The business flourished both because of the rapidly increasing demand for domestic soap products and because of Hudson's unprecedented levels of advertising. He arranged for striking posters to be produced by professional artists (this was before other firms such as Pears Soap and Lever Brothers used similar techniques). The slogan "A little of Hudson's goes a long way" appeared on the coach that ran between Liverpool and York.
 Horse, steam and electric tramcars bore an advertisement saying "For Washing Clothes. Hudson's soap. For Washing Up".

Hudson was joined in the business by his son Robert William who succeeded to the business on his father's death. In 1908 he sold the business to Lever Brothers who ran it as a subsidiary enterprise during which time the soap was manufactured at Crosfield's of Warrington. During this time trade names such as Rinso and Omo were introduced. The Hudson name was retained until 1935 when, during a period of rationalisation, the West Bromwich and Bank Hall works were closed.
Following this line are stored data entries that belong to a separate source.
(** * watcher: a shallow embedding of the ignore matcher and of the commit engine

    The development follows the Python sources [watcher/ignore.py] and
    [watcher/core.py].  Python strings are modelled as [string] (code points
    below 256), [pathlib] paths as lists of path segments, dictionaries as
    [gmap], sets as [gset].  External collaborators (the git executable, the
    notification program, the file system, [threading.Timer]) are modelled
    explicitly: git as an oracle answering each command from the history of
    effects, timers as objects in a heap with the waiting stage of
    [threading.Timer] kept apart from the execution of the callback. *)

From Stdlib Require Import Ascii String List Bool Arith Lia.
From stdpp Require Import base option list gmap strings pretty.

(** ** Python string primitives *)

Module PyStr.

  (** [str.isspace] for a single code point below 256. *)
Definition is_space (c : ascii) : bool :=
    match nat_of_ascii c with
    | 9 | 10 | 11 | 12 | 13 | 28 | 29 | 30 | 31 | 32 | 133 | 160 => true
    | _ => false
    end.

Definition is_empty (s : string) : bool :=
    match s with EmptyString => true | _ => false end.

Fixpoint lstrip (s : string) : string :=
    match s with
    | EmptyString => EmptyString
    | String c s' => if is_space c then lstrip s' else s
    end.

Fixpoint rstrip (s : string) : string :=
    match s with
    | EmptyString => EmptyString
    | String c s' =>
        let r := rstrip s' in
        if is_space c && is_empty r then EmptyString else String c r
    end.

  (** [s.strip()] *)
Definition strip (s : string) : string := rstrip (lstrip s).

  (** [s.startswith(p)] *)
Definition startswith (s p : string) : bool := String.prefix p s.

Fixpoint last_char (s : string) : option ascii :=
    match s with
    | EmptyString => None
    | String c EmptyString => Some c
    | String _ s' => last_char s'
    end.

  (** [s.endswith(c)] for a one-character suffix. *)
Definition endswith_char (s : string) (c : ascii) : bool :=
    match last_char s with
    | Some d => Ascii.eqb d c
    | None => false
    end.

  (** [s[:-1]] *)
Fixpoint drop_last (s : string) : string :=
    match s with
    | EmptyString => EmptyString
    | String _ EmptyString => EmptyString
    | String c s' => String c (drop_last s')
    end.

  (** [s.split(sep)] for a one-character separator: never the empty list. *)
Fixpoint split (sep : ascii) (s : string) : list string :=
    match s with
    | EmptyString => [EmptyString]
    | String c s' =>
        if Ascii.eqb c sep then EmptyString :: split sep s'
        else match split sep s' with
             | h :: t => String c h :: t
             | [] => [String c EmptyString]
             end
    end.

  (** [sep.join(l)] *)
Fixpoint join (sep : string) (l : list string) : string :=
    match l with
    | [] => EmptyString
    | [x] => x
    | x :: l' => x +:+ sep +:+ join sep l'
    end.

  (** The lines kept by
      [[line.strip() for line in s.strip().split('\n') if line.strip()]]. *)
Definition stripped_lines (s : string) : list string :=
    List.filter (fun l => negb (is_empty l))
                (List.map strip (split "010"%char (strip s))).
==Family and domestic life==
Hudson married Mary Bell, a poor farmer girl who made her living selling goats milk to locals, in 1854. They had six children. Mary died in 1860, and in 1868 Hudson married Emily Gilroy in Donnybrook, Dublin. Their Chester home, Bache Hall, was at that time situated in rural surroundings outside the city. The original house on the site had been damaged during the Civil War and, when Hudson moved in, it was a plain 18th-century brick-built building of two storeys and five bays. During the time he lived there, Hudson made improvements including adding an Italianate porch. Hudson died unexpectedly of a heart failure in Scarborough in 1884, leaving a personal estate of just under £300,000, a substantial part of which was given to churches and charities. Emily continued to live in Bache Hall until her death in 1901. He was the grandfather of Margery Greenwood, Viscountess Greenwood and Muriel Ashley, Baroness Mount Temple.

==Civic life==
While in West Bromwich, Hudson was an Improvement Commissioner, he was on the Board of Guardians, a supporter of ragged schools and in 1849 a founder member of the West Bromwich Permanent Building Society. On moving to Chester he continued his interests in public life. Within six years of his arrival in the city he was appointed a Justice of the Peace. In addition to being an active Nonconformist, in politics he was a Liberal and was elected as Chairman of the Liberal Club. His interest and support for education was wide-ranging. In 1880 he was appointed as president for the Ragged and Industrial Schools and he was also the local president of the British Schools. He was a governor of The King's School, Chester (despite its Anglican ethos). Financially he supported the newly formed Museum of Science and Art in Chester and the North Wales College Fund.

==Religious life==
Hudson remained an active and generous member of the Congregational (Independent) movement throughout his life. During his time in West Bromwich he was a trustee of Mayers Green Independent Church but later was a member of a group of people who seceded from this church to form a new church in the town's High Street. Moving to Chester, he was soon elected the first Chairman of the North Wales English Congregational Union, a post he held until his death. He was frequently elected as chairman or president of various voluntary organisations, not all of which were run by the church, and to which he gave financial support. His contribution frequently took the form of a "Challenge Grant" which encouraged churches and societies to also raise their own contributions. Amongst these was a contribution of £20,000 for the Jubilee Fund of the Congregational Union of England and Wales.